[What to produce]
Return every line of the listing below so that it matches the original exactly.

[Records supplied]
——

Lemma request_then_when_answering {A} self (r : string + Response) m e kw
  (k : Response → Py VectisClient.state A) h w :
  (∀ req, fst (Session_request (VectisClient.session self) req w) = r) →
  ∃ w', bind (VectisClient._request self m e kw) k (h, w)
        = match r with
          | inr response => k response (h, w')
          | inl msg => (inl (VectisConnectionError ("Request failed: " +:+ msg)), (h, w'))
          end.
Proof.
  intros Hr. destruct (request_when_answering self r m e kw h w Hr) as [w' Hw].
  exists w'. unfold bind. rewrite Hw. by destruct r.
Qed.
End Answers.

(** Brings a call into the form [_request ... ;; k] and runs the
    request against a session that answers [r] to everything. *)
Ltac answer_with Hr :=
  unfold VectisClient.call, VectisClient.put, VectisClient.get, VectisClient.delete,
    VectisClient.batch_put, VectisClient.batch_get, VectisClient.scan,
    VectisClient.put_vector, VectisClient.get_vector, VectisClient.search_similar,
    VectisClient.get_stats, VectisClient.health_check;
  rewrite ?bind_assoc;
  try (rewrite on_heap_init_list; cbv beta; rewrite ?bind_assoc;
       match goal with
       | |- context [bind (VectisClient.on_heap (Vector.to_list ?vec)) ?k
                       (<[?l := ?a]> ?h, ?w)] =>
           rewrite (on_heap_to_list vec a k (<[l := a]> h) w (lookup_insert_eq _ _ _))
       end;
       cbv beta; rewrite ?bind_assoc);
  match goal with
  | |- context [bind (VectisClient._request ?self ?m ?e ?kw) ?k (?h, ?w)] =>
      let w' := fresh "w'" in
      let Hw := fresh "Hw" in
      destruct (request_then_when_answering self _ m e kw k h w Hr) as [w' Hw];
      rewrite Hw; clear Hw
  end.

(** X9: a transport failure surfaces as [VectisConnectionError] from
    every operation: when the session raises a RequestException with
    text [msg], each of the eleven operations raises
    [VectisConnectionError("Request failed: " + msg)] and nothing
    else. *)
Theorem transport_failure_is_connection_error `{R : Requests} (self : VectisClient.t)
  (op : VectisClient.operation) (msg : string) (h : ndheap) (w : world) :
  (∀ req, fst (Session_request (VectisClient.session self) req w) = inl msg) →
  fst (VectisClient.call self op (h, w))
  = inl (VectisConnectionError ("Request failed: " +:+ msg)).
Proof.
  intros Hr. destruct op; answer_with Hr; reflexivity.
Qed.
(** X6: open and release calls of the capture handle, on every input:
    the video entry point opens at most one decoder, the webcam entry
    point always opens exactly one device, and each calls [release()]
    once if the loop ended on a failed read and never otherwise. *)
Theorem capture_accounting env ui conf model p :
  (count is_open (trace_of (infer_uploaded_video env ui conf model p)) <= 1 /\
   count is_release (trace_of (infer_uploaded_video env ui conf model p))
   = releases_of (result_of (infer_uploaded_video env ui conf model p)) /\
   count is_release (trace_of (infer_uploaded_video env ui conf model p))
   <= count is_open (trace_of (infer_uploaded_video env ui conf model p))) /\
  (count is_open (trace_of (infer_uploaded_webcam env ui conf model p)) = 1 /\
   count is_release (trace_of (infer_uploaded_webcam env ui conf model p))
   = releases_of (result_of (infer_uploaded_webcam env ui conf model p))).
Proof.
  split; [|apply webcam_release_accounting].
  pose proof (video_release_accounting env ui conf model p) as Hrel.
  rewrite Hrel.
  destruct (video_run_shape env ui conf model p)
    as [(x & E & Hx & _) | [(up & e & _ & _ & _ & E) | (up & _ & _ & _ & E)]].
  - rewrite E. subst x. unfold trace_of, result_of, count. simpl.
    destruct (video_file ui); repeat split; simpl; lia.
  - rewrite E. unfold trace_of, result_of, count. simpl.
    repeat split; simpl; lia.
  - rewrite E.
    pose proof (video_loop_count_zero is_open env conf model
                  (cap_opened (decoder up)) (cap_frames (decoder up)) p
                  loop_event_not_open) as Hz.
    unfold result_of, trace_of in *.
    destruct (video_loop env conf model (cap_opened (decoder up))
                (cap_frames (decoder up)) p) as [[t q] [x|e]]; simpl in *.
    + rewrite !count_cons, Hz. simpl.
      destruct x; simpl; repeat split; lia.
    + rewrite !count_cons, count_app, Hz. unfold count. simpl.
      repeat split; lia.
Qed.
(** * Pdf2Bionic: the emphasis transform, the assembler, the chunker and the
    render/merge orchestrator, embedded from the Python sources.

    Conventions of the embedding.
    - A Python [str] is a list of Unicode code points ([char := N]); a
      program literal is written [lit "..."].
    - Python's Unicode tables ([\w] of [re], the white space of
      [str.strip]) are not part of the repository: they are the fields of
      the class [CharClass], and every general theorem holds for every
      table.  The closed examples use [ascii_tables].
    - A finite Python [float] is the rational it stands for ([Q]); every
      float operation rounds its exact result to binary64, to the nearest
      value with ties to even ([round64]); [int(x)] truncates towards
      zero.  The infinities, nan and the overflow of an operation are not
      values of this model: the products of the code stay below the
      length of a word for a ratio in (0,1] and below the dimensions of
      an image.
    - External libraries (lxml, PIL, WeasyPrint, PyMuPDF, multiprocessing)
      are parameters of the sections that call them. *)

From Stdlib Require Import ZArith QArith Qround Qabs Qpower String Ascii List Lia Lqa Permutation.
From Stdlib Require Floats.SpecFloat.
From stdpp Require Import gmap strings list fin_maps.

——

[Result of this task]
Lemma request_then_when_answering {A} self (r : string + Response) m e kw
  (k : Response → Py VectisClient.state A) h w :
  (∀ req, fst (Session_request (VectisClient.session self) req w) = r) →
  ∃ w', bind (VectisClient._request self m e kw) k (h, w)
        = match r with
          | inr response => k response (h, w')
          | inl msg => (inl (VectisConnectionError ("Request failed: " +:+ msg)), (h, w'))
          end.
Proof.
  intros Hr. destruct (request_when_answering self r m e kw h w Hr) as [w' Hw].
  exists w'. unfold bind. rewrite Hw. by destruct r.
Qed.
End Answers.

(** Brings a call into the form [_request ... ;; k] and runs the
    request against a session that answers [r] to everything. *)
Ltac answer_with Hr :=
  unfold VectisClient.call, VectisClient.put, VectisClient.get, VectisClient.delete,
    VectisClient.batch_put, VectisClient.batch_get, VectisClient.scan,
    VectisClient.put_vector, VectisClient.get_vector, VectisClient.search_similar,
    VectisClient.get_stats, VectisClient.health_check;
  rewrite ?bind_assoc;
  try (rewrite on_heap_init_list; cbv beta; rewrite ?bind_assoc;
       match goal with
       | |- context [bind (VectisClient.on_heap (Vector.to_list ?vec)) ?k
                       (<[?l := ?a]> ?h, ?w)] =>
           rewrite (on_heap_to_list vec a k (<[l := a]> h) w (lookup_insert_eq _ _ _))
       end;
       cbv beta; rewrite ?bind_assoc);
  match goal with
  | |- context [bind (VectisClient._request ?self ?m ?e ?kw) ?k (?h, ?w)] =>
      let w' := fresh "w'" in
      let Hw := fresh "Hw" in
      destruct (request_then_when_answering self _ m e kw k h w Hr) as [w' Hw];
      rewrite Hw; clear Hw
  end.

(** X9: a transport failure surfaces as [VectisConnectionError] from
    every operation: when the session raises a RequestException with
    text [msg], each of the eleven operations raises
    [VectisConnectionError("Request failed: " + msg)] and nothing
    else. *)
Theorem transport_failure_is_connection_error `{R : Requests} (self : VectisClient.t)
  (op : VectisClient.operation) (msg : string) (h : ndheap) (w : world) :
  (∀ req, fst (Session_request (VectisClient.session self) req w) = inl msg) →
  fst (VectisClient.call self op (h, w))
  = inl (VectisConnectionError ("Request failed: " +:+ msg)).
Proof.
  intros Hr. destruct op; answer_with Hr; reflexivity.
Qed.
(** X6: open and release calls of the capture handle, on every input:
    the video entry point opens at most one decoder, the webcam entry
    point always opens exactly one device, and each calls [release()]
    once if the loop ended on a failed read and never otherwise. *)
Theorem capture_accounting env ui conf model p :
  (count is_open (trace_of (infer_uploaded_video env ui conf model p)) <= 1 /\
   count is_release (trace_of (infer_uploaded_video env ui conf model p))
   = releases_of (result_of (infer_uploaded_video env ui conf model p)) /\
   count is_release (trace_of (infer_uploaded_video env ui conf model p))
   <= count is_open (trace_of (infer_uploaded_video env ui conf model p))) /\
  (count is_open (trace_of (infer_uploaded_webcam env ui conf model p)) = 1 /\
   count is_release (trace_of (infer_uploaded_webcam env ui conf model p))
   = releases_of (result_of (infer_uploaded_webcam env ui conf model p))).
Proof.
  split; [|apply webcam_release_accounting].
  pose proof (video_release_accounting env ui conf model p) as Hrel.
  rewrite Hrel.
  destruct (video_run_shape env ui conf model p)
    as [(x & E & Hx & _) | [(up & e & _ & _ & _ & E) | (up & _ & _ & _ & E)]].
  - rewrite E. subst x. unfold trace_of, result_of, count. simpl.
    destruct (video_file ui); repeat split; simpl; lia.
  - rewrite E. unfold trace_of, result_of, count. simpl.
    repeat split; simpl; lia.
  - rewrite E.
    pose proof (video_loop_count_zero is_open env conf model
                  (cap_opened (decoder up)) (cap_frames (decoder up)) p
                  loop_event_not_open) as Hz.
    unfold result_of, trace_of in *.
    destruct (video_loop env conf model (cap_opened (decoder up))
                (cap_frames (decoder up)) p) as [[t q] [x|e]]; simpl in *.
    + rewrite !count_cons, Hz. simpl.
      destruct x; simpl; repeat split; lia.
    + rewrite !count_cons, count_app, Hz. unfold count. simpl.
      repeat split; lia.
Qed.
(** * Pdf2Bionic: the emphasis transform, the assembler, the chunker and the
    render/merge orchestrator, embedded from the Python sources.

    Conventions of the embedding.
    - A Python [str] is a list of Unicode code points ([char := N]); a
      program literal is written [lit "..."].
    - Python's Unicode tables ([\w] of [re], the white space of
      [str.strip]) are not part of the repository: they are the fields of
      the class [CharClass], and every general theorem holds for every
      table.  The closed examples use [ascii_tables].
    - A finite Python [float] is the rational it stands for ([Q]); every
      float operation rounds its exact result to binary64, to the nearest
      value with ties to even ([round64]); [int(x)] truncates towards
      zero.  The infinities, nan and the overflow of an operation are not
      values of this model: the products of the code stay below the
      length of a word for a ratio in (0,1] and below the dimensions of
      an image.
    - External libraries (lxml, PIL, WeasyPrint, PyMuPDF, multiprocessing)
      are parameters of the sections that call them. *)

From Stdlib Require Import ZArith QArith Qround Qabs Qpower String Ascii List Lia Lqa Permutation.
From Stdlib Require Floats.SpecFloat.
From stdpp Require Import gmap strings list fin_maps.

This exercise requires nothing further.